An early advocate of these efforts was David Riesman, the eminent 20th-century sociologist and author of The Lonely Crowd, the best-seller first published in 1950. Riesman argued that the government-and-corporate-underwritten interstate-and-suburb system of postwar America—our “consumers’ republic”—had uprooted Americans from local, religious, and associational ties, making us “other-directed”: more apt to follow the impulses of a “lonely crowd” shaped by market consultants, rather than the churches and moral societies of the past. In Riesman’s view, this fraying of communal bonds came with an ever-expanding psychic gain that more than compensated: People got more freedom for self-expression of all kinds, since the market also allowed them to be consumers of kaleidoscopic goods and experiences.

“Corporate psychology was a concentrated version of the liberation process.”
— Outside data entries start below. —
Definition press_release : gnews_entry :=
  entry "Moran Talks Farm Bill - Example.gov" "https://x/g1" "Example.gov" "Sun, 05 Jan 2025".

Definition cnn_report : gnews_entry :=
  entry "Senate passes bill" "https://x/c1" "CNN" "Tue, 07 Jan 2025".

Definition gov_notice : gnews_entry :=
  entry "Grant announced" "https://x/g2" "Example.gov" "Sun, 05 Jan 2025".

Definition end_to_end : provider :=
  answers {| delivered := [farm_bill_kwch; gov_notice]; raised := false |}
          {| delivered := [farm_bill_kwch; farm_bill_wibw; cnn_report]; raised := false |}
          call_raises.

(** A title that names the publisher twice, and a title with an underscore. *)
Definition twice_named : gnews_entry :=
  entry "Moran - KWCH visits - KWCH" "https://x/t1" "KWCH" "Mon, 06 Jan 2025".

Definition with_underscore : gnews_entry :=
  entry "farm_bill vote" "https://x/u1" "CNN" "Mon, 06 Jan 2025".

Definition odd_titles : provider :=
  answers {| delivered := [twice_named; with_underscore]; raised := false |} nothing nothing.

(** Every search term raises: the first after one record was merged (a
    response whose second entry has no ['publisher']['title'], say), the
    others in the call. *)
Definition interrupted : provider :=
  answers {| delivered := [farm_bill_kwch]; raised := true |} call_raises call_raises.

(** Every call raises. *)
Definition unreachable : provider := answers call_raises call_raises call_raises.

(** A press release and a report with the same cleaned title. *)
Definition same_title : provider :=
  answers {| delivered := [press_release; farm_bill_kwch]; raised := false |} nothing nothing.

(** ** The page of a search (lines 141-203) *)

(** What the script puts on the page once the search has returned. An
    expander holds the one [st.markdown] written inside it; the two download
    buttons stand in their columns, left to right. *)
Inductive widget :=
| st_success (body : str)
| st_info (body : str)
| st_markdown (body : str)
| st_expander (label content : str)
| st_download_button (label data file_name mime : str)
| st_warning (body : str).

(** The three readings of [datetime.now()], as [strftime] renders them:
    ['%Y-%m-%d %H:%M:%S'] at line 170, ['%Y%m%d'] at lines 184 and 198. *)
Record clock := {
  searched_at : str;
  markdown_day : str;
  text_day : str
}.

(** ["*" if article['is_kansas'] else ""] *)
Definition kansas_indicator (article : article) : str :=
  if a_is_kansas article then lit "*" else [].

(** [sum(1 for r in results if r['is_kansas'])] (line 149). *)
Definition kansas_count (results : list article) : nat :=
  sum_list ((fun _ => 1%nat) <$> filter (fun r => a_is_kansas r = true) results).

(** The label of the expander of the [i]-th article (line 160). *)
Definition expander_label (i : nat) (article : article) : str :=
  format_int (Z.of_nat i) ++ lit ". " ++ kansas_indicator article ++ a_media article
  ++ lit ": " ++ take 80 (a_title article) ++ lit "...".

(** The text inside the expander (lines 161-166): each line of the
    triple-quoted string starts with sixteen spaces. *)
Definition expander_content (article : article) : str :=
  let margin := replicate 16 32 in
  [10] ++ margin ++ lit "**Media Source:** " ++ kansas_indicator article ++ a_media article
  ++ [10] ++ margin ++ lit "**Title:** " ++ a_title article
  ++ [10] ++ margin ++ lit "**Published:** " ++ a_published article
  ++ [10] ++ margin ++ lit "**Link:** [" ++ a_title article ++ lit "](" ++ a_link article ++ lit ")"
  ++ [10] ++ margin.

(** The line of an article in the Markdown download (line 175). *)
Definition markdown_line (article : article) : str :=
  lit "- " ++ kansas_indicator article ++ a_media article ++ lit ": ["
  ++ a_title article ++ lit "](" ++ a_link article ++ lit ")" ++ [10].

(** [markdown_content] (lines 169-175). *)
Definition markdown_content (stamp : str) (days : Z) (results : list article) : str :=
  foldl (fun content article => content ++ markdown_line article)
        ((lit "# Jerry Moran News" ++ [10; 10])
         ++ (lit "*Search conducted on " ++ stamp ++ lit "*" ++ [10])
         ++ (lit "*Time range: Last " ++ format_int days ++ lit " days*" ++ [10; 10]))
        results.

(** The lines of an article in the text download (line 193). *)
Definition text_line (article : article) : str :=
  kansas_indicator article ++ a_media article ++ lit ": " ++ a_title article
  ++ [10] ++ a_link article ++ [10; 10].

(** [text_content] (lines 190-193). *)
Definition text_content (results : list article) : str :=
  foldl (fun content article => content ++ text_line article)
        (lit "Jerry Moran News" ++ [10] ++ replicate 50 61 ++ [10; 10])
        results.

(** Lines 145-203: what is shown for [results] and [total_found]. *)
Definition show_results (now : clock) (days : Z)
    (results : list article) (total_found : nat) : list widget :=
  match results with
  | [] => [ st_warning (lit "No articles found. Try adjusting your search parameters.") ]
  | _ :: _ =>
      [ st_success (lit "Found " ++ format_int (Z.of_nat (length results))
                    ++ lit " unique articles (from "
                    ++ format_int (Z.of_nat total_found) ++ lit " total results)") ]
      ++ (if decide (0 < kansas_count results)%nat
          then [ st_info ([128205] ++ lit " "
                          ++ format_int (Z.of_nat (kansas_count results))
                          ++ lit " articles from Kansas outlets") ]
          else [])
      ++ [ st_markdown (lit "---") ]
      ++ imap (fun i article =>
                 st_expander (expander_label (S i) article) (expander_content article))
              results
      ++ [ st_download_button ([128229] ++ lit " Download as Markdown")
             (markdown_content (searched_at now) days results)
             (lit "jerry_moran_news_" ++ markdown_day now ++ lit ".md")
             (lit "text/markdown");
           st_download_button ([128196] ++ lit " Download as Text")
             (text_content results)
             (lit "jerry_moran_news_" ++ text_day now ++ lit ".txt")
             (lit "text/plain") ]
  end.


(** An article whose title and publisher name are cleaned texts. *)
Definition displayable `{UnicodeData} (article : article) : Prop :=
  clean_text (a_title article) = a_title article
  /\ clean_text (a_media article) = a_media article.

(** A clock for the examples. *)
Definition monday_noon : clock :=
  {| searched_at := lit "2025-01-06 12:00:00";
     markdown_day := lit "20250106";
     text_day := lit "20250106" |}.

(** Four search terms answer with the same two reports. *)
Definition repeating : provider :=
  fun _ search_term =>
    if decide (search_term ∈ [lit "Jerry Moran"; lit "Senator Moran"; lit "Sen. Moran";
                              lit "Sens. Moran"])
    then {| delivered := [farm_bill_kwch; cnn_report]; raised := false |}
    else nothing.

(** Characters with a meaning in Markdown or HTML that the pattern of
    [clean_text] does not list. *)
Definition markup_characters : str := lit "<>[]{}*#&|/\@$%^+=~`".

(** ** Python strings: lemmas *)

Section StringFacts.
Context `{UnicodeData}.

Lemma startswith_spec (s p : str) :
  startswith s p = true <-> exists t, s = p ++ t.
Proof.
  revert s; induction p as [|x p IH]; intros s; simpl.
  - split; [intros _; by exists s | done].
  - destruct s as [|c s]; simpl.
    + split; [done | intros [t Ht]; done].
    + rewrite andb_true_iff, N.eqb_eq, IH. split.
      * intros [-> [t ->]]. eauto.
      * intros [t Ht]. injection Ht as -> ->. eauto.
Qed.

Lemma contains_spec (sub s : str) :
  contains sub s = true <-> substring sub s.
Proof.
  unfold substring.
  induction s as [|c s IH].
  - simpl. rewrite orb_false_r, startswith_spec. split.
    + intros [t Ht]. exists [], t. done.
    + intros (pre & post & Hs). symmetry in Hs.
      apply app_eq_nil in Hs as [-> Hs]. apply app_eq_nil in Hs as [-> ->].
      exists []. done.
  - cbn [contains]. rewrite orb_true_iff, IH, startswith_spec. split.
    + intros [[t Ht] | (pre & post & Hs)].
      * exists [], t. done.
      * exists (c :: pre), post. by rewrite Hs.
    + intros (pre & post & Hs). destruct pre as [|c' pre].
      * left. exists post. done.
      * right. injection Hs as -> ->. eauto.
Qed.

(** Deleting the maximal runs of a class deletes its members. *)
Lemma filter_drop_run (p : N -> bool) (s : str) :
  filter (fun c => p c = false) (drop (run_length p s) s)
  = filter (fun c => p c = false) s.
Proof.
  induction s as [|c s IH]; simpl; [done|].
  destruct (p c) eqn:Hc; simpl.
  - rewrite IH, filter_cons_False; [done | congruence].
  - done.
Qed.

Lemma re_sub_runs_filter (p : N -> bool) (s : str) :
  re_sub_runs p s = filter (fun c => p c = false) s.
Proof.
  funelim (re_sub_runs p s); [done|].
  clear Heqcall. destruct (p c) eqn:Hc.
  - rewrite filter_cons_False by congruence.
    etrans; [eassumption | apply filter_drop_run].
  - rewrite filter_cons_True by done. f_equal. assumption.
Qed.

(** [clean_text] keeps the characters of the class and trims. *)
Lemma clean_text_filter (text : str) :
  clean_text text = strip (filter (fun c => in_kept_class c = true) text).
Proof.
  unfold clean_text. rewrite re_sub_runs_filter. f_equal.
  apply list_filter_iff. intros c. destruct (in_kept_class c); simpl; split; congruence.
Qed.

Lemma lstrip_no_lead (s : str) : no_lead (lstrip s).
Proof.
  induction s as [|c s IH]; simpl; [done|].
  destruct (isspace c) eqn:Hc; [done | exact Hc].
Qed.

Lemma no_lead_lstrip (s : str) : no_lead s -> lstrip s = s.
Proof. destruct s as [|c s]; simpl; [done|]. by intros ->. Qed.

Lemma lstrip_suffix (s : str) : exists pre, s = pre ++ lstrip s.
Proof.
  induction s as [|c s [pre IH]]; simpl.
  - by exists [].
  - destruct (isspace c).
    + exists (c :: pre). simpl. by f_equal.
    + by exists [].
Qed.

Lemma rstrip_prefix (s : str) : exists post, s = rstrip s ++ post.
Proof.
  unfold rstrip. destruct (lstrip_suffix (reverse s)) as [pre Hpre].
  exists (reverse pre).
  rewrite <- reverse_app, <- Hpre. by rewrite reverse_involutive.
Qed.

Lemma no_lead_prefix (s t : str) : no_lead (s ++ t) -> no_lead s.
Proof. by destruct s. Qed.

Lemma strip_no_lead (s : str) : no_lead (strip s).
Proof.
  unfold strip. destruct (rstrip_prefix (lstrip s)) as [post Hpost].
  apply (no_lead_prefix _ post). rewrite <- Hpost. apply lstrip_no_lead.
Qed.

Lemma strip_no_trail (s : str) : no_lead (reverse (strip s)).
Proof.
  unfold strip, rstrip. rewrite reverse_involutive. apply lstrip_no_lead.
Qed.

Lemma strip_fixed (s : str) :
  no_lead s -> no_lead (reverse s) -> strip s = s.
Proof.
  intros Hl Hr. unfold strip, rstrip.
  rewrite (no_lead_lstrip s Hl), (no_lead_lstrip _ Hr).
  apply reverse_involutive.
Qed.

Lemma strip_idempotent (s : str) : strip (strip s) = strip s.
Proof. apply strip_fixed; [apply strip_no_lead | apply strip_no_trail]. Qed.

Lemma strip_infix (s : str) : exists pre post, s = pre ++ strip s ++ post.
Proof.
  unfold strip. destruct (lstrip_suffix s) as [pre Hpre].
  destruct (rstrip_prefix (lstrip s)) as [post Hpost].
  exists pre, post. by rewrite <- Hpost.
Qed.

Lemma elem_of_strip (c : N) (s : str) : c ∈ strip s -> c ∈ s.
Proof.
  destruct (strip_infix s) as (pre & post & Hs). intros Hc.
  rewrite Hs. set_solver.
Qed.

Lemma clean_text_kept (c : N) (text : str) :
  c ∈ clean_text text -> in_kept_class c = true.
Proof.
  rewrite clean_text_filter. intros Hc%elem_of_strip.
  by apply list_elem_of_filter in Hc as [Hc _].
Qed.
End StringFacts.
(** * StorageMaterializedView: a shallow embedding and its properties

    The development follows src/Storages/StorageMaterializedView.cpp.
    Pure helpers (inner-table names, header pruning) are plain functions;
    methods that call external collaborators (catalog, DDL interpreters,
    table engines, query analysis) run in a small state-and-exception monad
    over an abstract world, and record every outward call in an event log. *)

From stdpp Require Import base option list gmap strings pretty.
From Stdlib Require Import NArith.

(** ** Blocks (headers) *)

(** Modelled from the spec: [ColumnWithTypeAndName] and [Block] are declared
    outside src/. A header column is its name and the name of its data type;
    a block is the sequence of its columns. *)
Record ColumnWithTypeAndName := mkColumn {
  name : string;
  type : string;
}.

#[global] Instance ColumnWithTypeAndName_eq_dec : EqDecision ColumnWithTypeAndName.
Proof. solve_decision. Defined.

Abbreviation Block := (list ColumnWithTypeAndName).

(** [Block::getNames]. *)
Definition getNames (b : Block) : list string := name <$> b.

(** [Block::has]: is there a column with that name. *)
Definition has (b : Block) (n : string) : bool := bool_decide (n ∈ getNames b).

(** [Block::getPositionByName]: the position of the first column with that
    name; [None] stands for the exception it throws when there is none. *)
Definition getPositionByName (b : Block) (n : string) : option nat :=
  fst <$> list_find (λ c, name c = n) b.

(** [Block::erase(const std::set<size_t> &)]: drop the columns at the given
    positions, keep the others in order. [i] is the position of the head. *)
Fixpoint erase_from (i : nat) (positions : gset nat) (b : Block) : Block :=
  match b with
  | [] => []
  | c :: b' =>
      if decide (i ∈ positions) then erase_from (S i) positions b'
      else c :: erase_from (S i) positions b'
  end.

Definition erase (positions : gset nat) (b : Block) : Block :=
  erase_from 0 positions b.

(** [blocksHaveEqualStructure]: same columns (name and type) in the same
    order. *)
Definition blocksHaveEqualStructure (a b : Block) : bool := bool_decide (a = b).

(** The loop of [removeNonCommonColumns] over the columns of
    [target_header], filling [target_only_positions]. *)
Fixpoint target_only_loop (src_header target_header : Block)
    (columns : list ColumnWithTypeAndName) (target_only_positions : gset nat)
    : option (gset nat) :=
  match columns with
  | [] => Some target_only_positions
  | column :: rest =>
      if has src_header (name column)
      then target_only_loop src_header target_header rest target_only_positions
      else
        p ← getPositionByName target_header (name column);
        target_only_loop src_header target_header rest ({[p]} ∪ target_only_positions)
  end.

(** [removeNonCommonColumns(src_header, target_header)]: the new value of
    [target_header]. *)
Definition removeNonCommonColumns (src_header target_header : Block) : option Block :=
  target_only_positions ← target_only_loop src_header target_header target_header ∅;
  Some (erase target_only_positions target_header).

(** The reconciliation of [StorageMaterializedView::read]: prune the target
    header by the view's header, then the view's header by the pruned target
    header. The result is (mv_header, target_header). *)
Definition reconcile_headers (mv_header target_header : Block) : option (Block * Block) :=
  target_header' ← removeNonCommonColumns mv_header target_header;
  mv_header' ← removeNonCommonColumns target_header' mv_header;
  Some (mv_header', target_header').

(** The same two prunings in the other order. *)
Definition reconcile_headers_rev (mv_header target_header : Block) : option (Block * Block) :=
  mv_header' ← removeNonCommonColumns target_header mv_header;
  target_header' ← removeNonCommonColumns mv_header' target_header;
  Some (mv_header', target_header').

(** ** Identities *)

(** A UUID is a 128-bit number; [UUIDHelpers::Nil] is zero. *)
Abbreviation UUID := N.
Definition Nil : UUID := 0%N.

Module StorageID.
Record t := mk {
  database_name : string;
  table_name : string;
  uuid : UUID;
}.

(** [StorageID(database, table)]: the UUID is left [Nil]. *)
Definition make (database table : string) : t := mk database table Nil.

Definition createEmpty : t := mk "" "" Nil.

Definition hasUUID (id : t) : bool := negb (uuid id =? Nil)%N.

Definition getTableName (id : t) : string := table_name id.

(** Modelled from the spec: [StorageID::empty] is declared outside src/;
    an identity is empty when it has neither a table name nor a UUID
    ("if source is non-empty"). *)
Definition empty (id : t) : bool :=
  bool_decide (table_name id = "") && negb (hasUUID id).

(** The assignment [id.uuid = u]. *)
Definition set_uuid (id : t) (u : UUID) : t :=
  mk (database_name id) (table_name id) u.

(** Modelled from the spec: [getQualifiedName() < getQualifiedName()],
    declared outside src/, compares (database, table) lexicographically
    ("view.qualified_name < inner.qualified_name"). *)
Definition qualified_name_lt (a b : t) : bool :=
  match String.compare (database_name a) (database_name b) with
  | Lt => true
  | Gt => false
  | Eq => String.ltb (table_name a) (table_name b)
  end.
End StorageID.

(** ** Errors *)

(** The error codes the file declares, and [OTHER] for the codes that only
    collaborators raise. *)
Inductive ErrorCode :=
  | BAD_ARGUMENTS
  | NOT_IMPLEMENTED
  | INCORRECT_QUERY
  | TOO_MANY_MATERIALIZED_VIEWS
  | LOGICAL_ERROR
  | UNKNOWN_STORAGE
  | OTHER (n : N).

(** An exception: its code and its message (for the exceptions of this file,
    the format string, arguments not substituted). *)
Record Exception := mkException {
  code : ErrorCode;
  message : string;
}.

Inductive Result (A : Type) :=
  | Ok (a : A)
  | Throw (e : Exception).
Arguments Ok {A} a.
Arguments Throw {A} e.

(** ** Syntax trees *)

(** A syntax tree the view never looks into (a SELECT, a column list, an
    expression) is kept as its text. *)
Definition ASTPtr := string.

Module ASTRefreshStrategy.
Record t := mk { append : bool }.
End ASTRefreshStrategy.

Module ASTStorage.
(** [engine] is the name of the engine function, when there is one. *)
Record t := mk {
  engine : option string;
  partition_by : option ASTPtr;
}.
End ASTStorage.

Module ASTCreateQuery.
Record t := mk {
  select : option ASTPtr;
  storage : option ASTStorage.t;
  columns_list : option ASTPtr;
  refresh_strategy : option ASTRefreshStrategy.t;
  to_table_id : StorageID.t;
  to_inner_uuid : list UUID;
  is_create_empty : bool;
  is_dictionary : bool;
  is_ordinary_view : bool;
  is_materialized_view : bool;
  is_live_view : bool;
  is_window_view : bool;
  database : string;
  table : string;
  uuid : UUID;
}.

(** [std::make_shared<ASTCreateQuery>()]. *)
Definition make_shared : t :=
  mk None None None None StorageID.createEmpty [] false
     false false false false false "" "" Nil.

Definition set_columns_list_and_storage
    (q : t) (c : option ASTPtr) (s : option ASTStorage.t) : t :=
  mk (select q) s c (refresh_strategy q) (to_table_id q) (to_inner_uuid q)
     (is_create_empty q) (is_dictionary q) (is_ordinary_view q)
     (is_materialized_view q) (is_live_view q) (is_window_view q)
     (database q) (table q) (uuid q).

(** [setDatabase], [setTable] and the assignment of [uuid]. *)
Definition set_identity (q : t) (id : StorageID.t) : t :=
  mk (select q) (storage q) (columns_list q) (refresh_strategy q)
     (to_table_id q) (to_inner_uuid q)
     (is_create_empty q) (is_dictionary q) (is_ordinary_view q)
     (is_materialized_view q) (is_live_view q) (is_window_view q)
     (StorageID.database_name id) (StorageID.table_name id) (StorageID.uuid id).
End ASTCreateQuery.

Module ASTInsertQuery.
(** [columns] holds the names of the identifiers of the column list. *)
Record t := mk {
  select : ASTPtr;
  database : string;
  table : string;
  table_id : StorageID.t;
  columns : list string;
}.
End ASTInsertQuery.

Module SelectQueryDescription.
Record t := mk {
  select_table_id : StorageID.t;
  select_query : ASTPtr;
}.
End SelectQueryDescription.

Module StorageInMemoryMetadata.
Record t := mk {
  columns : Block;
  select : SelectQueryDescription.t;
  comment : string;
  refresh : option ASTRefreshStrategy.t;
}.
End StorageInMemoryMetadata.

Module StorageFeatures.
Record t := mk {
  supports_moving_data_between_tables : bool;
  supports_replication : bool;
}.
End StorageFeatures.

(** Modelled from the spec: [AlterCommand::Type] is declared outside src/.
    The kinds the source and the spec name, and [OTHER_TYPE] for the rest
    of the enumeration. *)
Inductive AlterCommandType :=
  | ADD_COLUMN
  | MODIFY_QUERY
  | MODIFY_REFRESH
  | OTHER_TYPE (n : N).

#[global] Instance AlterCommandType_eq_dec : EqDecision AlterCommandType.
Proof. solve_decision. Defined.

Module AlterCommand.
(** [refresh] is read for MODIFY REFRESH commands only, where the parser
    always sets it. *)
Record t := mk {
  type : AlterCommandType;
  refresh : ASTRefreshStrategy.t;
}.
End AlterCommand.

Module Context.
(** The parts of a query context [prepareRefresh] reads. *)
Record t := mk {
  getCurrentQueryId : string;
  lock_acquire_timeout : N;
  allow_experimental_analyzer : bool;
}.
End Context.

(** ** The view object *)

(** A table of the catalog ([StoragePtr]) is a handle. *)
Abbreviation StoragePtr := N.

(** The refresh task is owned by the view; here it is its parameters. *)
Definition RefreshTaskHolder := option ASTRefreshStrategy.t.

Record StorageMaterializedView := mkView {
  getStorageID : StorageID.t;
  getInMemoryMetadata : StorageInMemoryMetadata.t;
  has_inner_target_table : bool;
  has_scratch_table : bool;
  target_table_id : StorageID.t;
  scratch_table_id : StorageID.t;
  scratch_table_is_known_to_be_empty : bool;
  refresher : RefreshTaskHolder;
  refresh_on_start : bool;
}.

(** Modelled from the spec: the default member initialisers are in the
    class declaration, outside src/. The scratch identity starts empty and
    the flags start false (the scratch-empty flag "is set true at
    construction (scratch just created)"). *)
Definition default_scratch_table_id : StorageID.t := StorageID.createEmpty.
Definition default_scratch_table_is_known_to_be_empty : bool := false.
Definition default_refresh_on_start : bool := false.

Definition set_scratch_table_is_known_to_be_empty
    (this : StorageMaterializedView) (b : bool) : StorageMaterializedView :=
  mkView (getStorageID this) (getInMemoryMetadata this)
         (has_inner_target_table this) (has_scratch_table this)
         (target_table_id this) (scratch_table_id this) b
         (refresher this) (refresh_on_start this).

(** ** Outward calls *)

Inductive DropKind := Drop | Truncate.

(** Every call that asks a collaborator to act on a table or to analyse a
    query is recorded, at the moment it is issued, with the arguments the
    source passes; catalog and registry lookups are not. In [EvExecuteDropQuery] the
    last two flags are [ignore_sync_setting] and the DDL-guard flag; [None]
    is an argument the call leaves to its declared default. *)
Inductive Event :=
  | EvCreate (create_query : ASTCreateQuery.t)
  | EvExecuteDropQuery (kind : DropKind) (id : StorageID.t) (sync : bool)
      (ignore_sync_setting may_lock_ddl_guard : option bool)
  | EvLog (text : string) (e : Exception)
  | EvLockExclusively (table : StoragePtr) (query_id : string) (timeout : N)
  | EvTruncate (table : StoragePtr)
  | EvGetSampleBlock (analyzer : bool) (select : ASTPtr)
  | EvTransferAllDataFrom (destination source : StoragePtr)
      (remove_from_source replace_at_destination : bool).

(** Declarations of the repository that live outside src/ and that the
    code calls as pure functions. *)
Class Decls := {
  (** [toString(UUID)]. *)
  toString : UUID → string;
  (** [ASTCreateQuery::needsInnerTargetTable], [needsScratchTable] and
      [needsInnerTables]. *)
  needsInnerTargetTable : ASTCreateQuery.t → bool;
  needsScratchTable : ASTCreateQuery.t → bool;
  needsInnerTables : ASTCreateQuery.t → nat;
  (** [AlterCommand::isCommentAlter]. *)
  isCommentAlter : AlterCommand.t → bool;
}.

(** The collaborators (catalog, storage factory, DDL interpreters, table
    engines, query analysis) over a world [W]: a lookup reads the world, an
    action may change it, and either may throw. *)
Class Env (W : Type) := {
  ext_getSelectQueryFromASTForMatView :
    ASTPtr → bool → W → Result SelectQueryDescription.t;
  ext_getDependentViews : StorageID.t → W → list StorageID.t;
  ext_max_materialized_views_count_for_table : W → N;
  (** [getDatabase(database)->getCreateTableQuery(table)]. *)
  ext_getCreateTableQuery : string → string → W → Result ASTCreateQuery.t;
  ext_tryGetFeatures : string → W → option StorageFeatures.t;
  ext_InterpreterCreateQuery_execute : ASTCreateQuery.t → W → Result unit * W;
  ext_getTable : StorageID.t → W → Result StoragePtr;
  ext_tryGetTable : StorageID.t → W → option StoragePtr;
  ext_getStorageID : StoragePtr → W → StorageID.t;
  ext_executeDropQuery :
    DropKind → StorageID.t → bool → option bool → option bool → W → Result unit * W;
  ext_lockExclusively : StoragePtr → string → N → W → Result unit * W;
  ext_truncate : StoragePtr → W → Result unit * W;
  ext_getSampleBlock : bool → ASTPtr → W → Result Block;
  ext_transferAllDataFrom :
    StoragePtr → StoragePtr → bool → bool → W → Result unit * W;
  ext_totalRows : StoragePtr → W → option N;
  ext_totalBytes : StoragePtr → W → option N;
  ext_totalBytesUncompressed : StoragePtr → W → option N;
}.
Riesman was a genuine enthusiast for the shift, going so far as to suggest that corporations’ new technique of market research could free children from “ethnic and class and peer-group limitations,” helping them discover what “liberated fantasy” they might want to express when they bought things. He also suggested that the salesman could increasingly resemble a “play therapist,” to “try to encourage noncash ‘customers’ to become more free and imaginative.” Corporate psychology was a concentrated version of the liberation process, through programs like calling in women factory workers to talk about their experiences on the job—not to improve their bargaining power or working conditions, mind you, but to encourage them to be more self-aware and expressive about their desires. A skeptic might call these psychological projects distractions. But Riesman theorized them as parts of a broader liberatory project.